Louis Roy : Mon espoir, ma vie, ma carrière est un roman pardodique des autobiographies de personnages publics. Louis est un pianiste et chanteur de charme, ayant connu de nombreux succès avec ses disques entre 1958 et 1964. Parallèlement, il veut toucher à tous les domaines : comme comédien (cinéma, télé, théâtre) animateur à la radio et à la télévision. Sauf que le succès le fuit en 1965 : son style romantique est considéré démodé. Dès 1966, il ne peut plus enregistrer et se tourne vers la production de disques et le théâtre. Cependant, il tente un retour, mais les deux microsillons produits dans la première partie des années 70 sont de cuisants échecs.
Son épouse lui en adresse le reproche : "Admets que ta carrière de chanteur s'est arrêtée en 1964 !" Piqué au vif, il lance un pari à la femme, assurant qu'il connaitra un succès de palmarès. Alors, à toute vitesse, il écrit une chanson romantique, passe au studio pour l'enregistrer, malgré l'opposition de son gérant et de son musicien le plus fidèle. Louis gagne son pari : le 45 tours connaît un grand succès radiophonique.
Cependant, Louis réalise qu'il a fait un faux-pas, que cette chanson stupide ne lui ressemble pas et jure de ne jamais la chanter en public. Jusqu'à ce que...
Trois semaines après la prise de bec avec Jocelyne, La femme en rouge est sur le marché et je souhaite un échec. Hélas! Toutes les stations A-M, sauf au Saguenay, l’ajoutent à leur programmation matinale et j’obtiens mon premier succès de palmarès depuis 1964. Jocelyne me remet cent dollars, un détestable sourire narquois sur son visage. Un gribouilleur de journal à potins me téléphone pour me poser des questions horribles, comme qui est cette femme vêtue de rouge. Je mens jusqu’à la dernière seconde, avant un cri du cœur : « C’est une maudite chanson quétaine! » Ce qui devait être un entrefilet devient un article et une première page, avec une photo de moi-même pigée dans leur réserve et qui doit dater de cinq années.
Qu’importe, car mon gérant a des appels pour des spectacles, comme jamais il n’en a eu depuis… 1964. Cela me permet de tenter de présenter mes pièces personnelles, même si elles continuent à être ignorées. Le premier de ces spectacles a lieu à Valleyfield et après avoir installé nos instruments, nous poussons la porte d’un petit restaurant du coin et je me sens rougir en entendant la chanson au juke-box. Puis cette couleur devient écarlate quand un adolescent, assis à la table voisine, lance à sa blonde : « Plus niaiseux que ça, tu meurs! »
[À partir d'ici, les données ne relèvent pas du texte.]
Lemma fits_pow k : -1074 <= k <= 1023 → fits 1 k.
Proof. intros H. unfold fits, expo. change (Z.log2 1) with 0. lia. Qed.

Lemma mantissa m k : fits m k → Zpos (Z.to_pos (m * 2 ^ (k - expo m k))) = m * 2 ^ (k - expo m k).
Proof. intros (Hm & He & _). apply Z2Pos.id, shift_pos; lia. Qed.

Lemma dmul_signed s m k j : fits m k → fits 1 j → fits m (k + j) → dmul (finite s m k) (num 1 j) = finite s m (k + j).
Proof.
  intros H1 H2 H3. rewrite num_fits //. unfold finite at 1 2. unfold dmul, SFmul. rewrite Pos2Z.inj_mul !mantissa // xorb_false_r.
  pose proof H1 as (Hm & He & _). pose proof H2 as (_ & Hj & _). pose proof (Z.log2_nonneg m). unfold expo in He, Hj. change (Z.log2 1) with 0 in Hj.
  apply (round_exact s m (k + j)); [done|unfold expo; change (Z.log2 1) with 0; lia|].
  rewrite Z.mul_1_l -Z.mul_assoc -Z.pow_add_r; [f_equal; f_equal; lia|unfold expo; lia|unfold expo; change (Z.log2 1) with 0; lia].
Qed.

Lemma dmul_pow m k j : fits m k → fits 1 j → fits m (k + j) → dmul (num m k) (num 1 j) = num m (k + j).
Proof. intros H1 H2 H3. rewrite (num_fits m k) // (num_fits m (k + j)) //. by apply dmul_signed. Qed.

(** The factor of a sign. *)
Lemma dmul_sign s m : fits m 0 → dmul (num (if s : bool then -1 else 1) 0) (num m 0) = finite s m 0.
Proof.
  intros Hf. pose proof Hf as (Hm & He & _). rewrite (num_fits m 0) //. pose proof (Z.log2_nonneg m).
  assert (num (if s then -1 else 1) 0 = finite s 1 0) as -> by (by destruct s). unfold finite at 1 2. unfold dmul, SFmul.
  rewrite Pos2Z.inj_mul mantissa; [|by apply fits_pow]. rewrite mantissa // xorb_false_r. change (expo 1 0) with (-52). unfold expo in He.
  apply (round_exact s m 0); [done|unfold expo; lia|]. rewrite Z.mul_1_l (Z.mul_comm (2 ^ _)) -Z.mul_assoc -Z.pow_add_r; [f_equal; f_equal; lia|unfold expo; lia|lia].
Qed.

Lemma ddiv_pow m k j : fits m k → fits 1 j → fits m (k - j) → ddiv (num m k) (num 1 j) = num m (k - j).
Proof.
  intros H1 H2 H3. rewrite !num_fits //. unfold finite, ddiv, SFdiv, SFdiv_core_binary. rewrite !mantissa //. set (e1 := expo m k). set (e2 := expo 1 j).
  pose proof H1 as (Hm & He & _). pose proof H2 as (_ & Hj & _). pose proof H3 as (_ & Hd & _). fold e1 in He. fold e2 in Hj.
  assert (fexp 53 1024 (Zdigits2 (m * 2 ^ (k - e1)) + e1 - (Zdigits2 (1 * 2 ^ (j - e2)) + e2)) <= k - j) as Hf.
  { rewrite !digits2_log2; [|apply shift_pos; lia|apply shift_pos; lia]. rewrite !log2_shift; [|lia|lia|lia|lia]. change (Z.log2 1) with 0.
    unfold fexp, emin. unfold expo in Hd. lia. }
  set (e' := Z.min _ (e1 - e2)). assert (e' <= k - j ∧ e' <= e1 - e2) as [Hle Hle2] by lia. assert (e' <= expo m (k - j)) as Hle3.
  { unfold e'. etrans; [apply Z.le_min_l|]. rewrite !digits2_log2; [|apply shift_pos; lia|apply shift_pos; lia]. rewrite !log2_shift; [|lia|lia|lia|lia]. change (Z.log2 1) with 0.
    unfold fexp, emin, expo. lia. }
  clearbody e'. assert (match e1 - e2 - e' with 0 => m * 2 ^ (k - e1) | Zpos _ => Z.shiftl (m * 2 ^ (k - e1)) (e1 - e2 - e') | Zneg _ => 0 end = m * 2 ^ (k - e2 - e')) as ->.
  { destruct (e1 - e2 - e') as [|p|p] eqn:Ep; [f_equal; f_equal; lia| |lia]. rewrite Z.shiftl_mul_pow2; [|lia]. rewrite -Z.mul_assoc -Z.pow_add_r; [f_equal; f_equal; lia|lia|lia]. }
  replace (k - e2 - e') with ((k - j - e') + (j - e2)) by lia. rewrite Z.pow_add_r; [|lia|lia].
  pose proof (Z_div_mod (m * (2 ^ (k - j - e') * 2 ^ (j - e2))) (1 * 2 ^ (j - e2))) as Hdm. pose proof (pow_pos (j - e2) ltac:(lia)) as Hp. specialize (Hdm ltac:(lia)).
  destruct (Z.div_eucl _ _) as [q r]. destruct Hdm as [Hq Hr].
  assert (q = m * 2 ^ (k - j - e') ∧ r = 0) as [-> ->].
  { generalize dependent (2 ^ (j - e2)). generalize (2 ^ (k - j - e')). intros a b Hb Hq Hr.
    assert (m * a - q = 0 ∨ m * a - q <= -1 ∨ 1 <= m * a - q) as [H|[H|H]] by lia; [split; [lia|nia]|nia|nia]. }
  assert (∀ n, new_location n 0 = loc_Exact) as -> by (intros n; unfold new_location; by destruct (Z.even n)).
  apply round_exact; done.
Qed.

Lemma num_integer m k : fits m k → to_integer (num m k) = Z.shiftl m k.
Proof.
  intros H. rewrite num_fits //. unfold finite, to_integer, id. rewrite mantissa //. destruct H as (Hm & He & _).
  rewrite -Z.shiftl_mul_pow2; [|lia]. rewrite Z.shiftl_shiftl; [f_equal; lia|lia].
Qed.

(** A number against a power of two. *)
Lemma compare_pow m k j : fits m k → 0 <= j <= 1023 →
  SFltb (num m k) (num 1 j) = (Z.log2 m + k <? j) ∧ SFleb (num 1 j) (num m k) = (j <=? Z.log2 m + k).
Proof.
  intros Hf Hj. pose proof (fits_pow j ltac:(lia)) as Hfj. rewrite !num_fits //. pose proof Hf as (Hm & He & Hk).
  unfold finite, SFltb, SFleb, SFcompare. change (Pos.compare_cont Eq ?a ?b) with (Z.compare (Zpos a) (Zpos b)). rewrite !mantissa //.
  assert (expo 1 j = j - 52) as -> by (unfold expo; change (Z.log2 1) with 0; lia). replace (j - (j - 52)) with 52 by lia.
  destruct (Z.lt_trichotomy (Z.log2 m + k) j) as [H|[H|H]].
  - assert (expo m k < j - 52) as Hlt by (unfold expo; lia). rewrite (proj2 (Z.compare_lt_iff _ _) Hlt) (proj2 (Z.compare_gt_iff (j - 52) _) Hlt).
    split; symmetry; [by apply Z.ltb_lt|apply Z.leb_gt; lia].
  - assert (expo m k = j - 52) as Heq by (unfold expo; lia). rewrite Heq Z.compare_refl.
    assert (2 ^ 52 <= m * 2 ^ (k - (j - 52))) as Hge.
    { pose proof (Z.log2_spec m Hm) as [Hlog _]. replace (2 ^ 52) with (2 ^ Z.log2 m * 2 ^ (k - (j - 52))); [pose proof (pow_pos (k - (j - 52)) ltac:(lia)); nia|].
      rewrite -Z.pow_add_r; [f_equal; lia|apply Z.log2_nonneg|lia]. }
    rewrite Z.mul_1_l. split.
    + rewrite (proj2 (Z.ltb_ge _ _)); [|lia]. destruct (Z.compare_spec (m * 2 ^ (k - (j - 52))) (2 ^ 52)); try done. lia.
    + rewrite (proj2 (Z.leb_le _ _)); [|lia]. destruct (Z.compare_spec (2 ^ 52) (m * 2 ^ (k - (j - 52)))); try done. lia.
  - assert (j - 52 < expo m k) as Hlt by (unfold expo; lia). rewrite (proj2 (Z.compare_gt_iff (expo m k) _) Hlt) (proj2 (Z.compare_lt_iff (j - 52) _) Hlt).
    split; symmetry; [apply Z.ltb_ge; lia|apply Z.leb_le; lia].
Qed.

(** A number from 1 to 2, without its leading digit. *)
Lemma dsub_one m k : fits m k → Z.log2 m + k = 0 → fits (m - 2 ^ (- k)) k ∨ m = 2 ^ (- k) → dsub (num m k) (num 1 0) = num (m - 2 ^ (- k)) k.
Proof.
  intros Hf H0 Hr. pose proof Hf as (Hm & He & _). pose proof (Z.log2_nonneg m). rewrite (num_fits m k) // (num_fits 1 0); [|by apply fits_pow].
  assert (expo m k = -52) as Ee by (unfold expo; lia). rewrite Ee in He. unfold finite, dsub, SFsub. rewrite Ee. change (expo 1 0) with (-52). cbv zeta.
  rewrite Z.min_id !shl_align_spec; [|lia|lia]. cbn [cond_Zopp]. rewrite -{1}Ee mantissa //. rewrite Ee.
  replace (Zpos (Z.to_pos (1 * 2 ^ (0 - -52)))) with (2 ^ (- k) * 2 ^ (k + 52)).
  2: { rewrite -Z.pow_add_r; [|lia|lia]. replace (- k + (k + 52)) with 52 by lia. done. }
  rewrite Z.sub_diag Z.pow_0_r !Z.mul_1_r. replace (k - -52) with (k + 52) by lia. rewrite -Z.mul_sub_distr_r.
  destruct Hr as [Hr| ->]; [|by rewrite Z.sub_diag].
  change (binary_normalize 53 1024 ?a ?b false) with (num a b). replace (-52) with (k - (k + 52)) by lia. apply fits_shift; [done|lia|].
  destruct Hr as (Hm' & He' & Hk'). unfold fits. rewrite expo_shift; [|done|lia]. rewrite log2_shift; [|done|lia]. split; [apply shift_pos; lia|].
  assert (Z.log2 (m - 2 ^ (- k)) <= Z.log2 m) by (apply Z.log2_le_mono; pose proof (pow_pos (- k) ltac:(lia)); lia).
  unfold expo in *. lia.
Qed.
Pas terminé mon repas, m’enfuyant pour trouver un coin isolé et pleurer comme un gamin. Le soir même, quelqu’un réclamera cette chanson. Je sais que Jean la déteste. Les autres musiciens ne disent rien, car ils sont là pour accompagner, comme ils le feront pour un autre chanteur dans quelques mois. Avant le début, je leur dis que nous ne ferons plus jamais cette chanson. Nous réservons Mon espoir pour le bis, mais, ce soir-là, une spectatrice crie : « La femme en rouge! » Je garde silence, puis, dix secondes plus tard, la même voix, davantage plaintive, poursuit : « S’il vous plaît, monsieur Roy. » Cela me remue. Je fais signe aux autres de s’en aller, puis je la chante, seul au piano.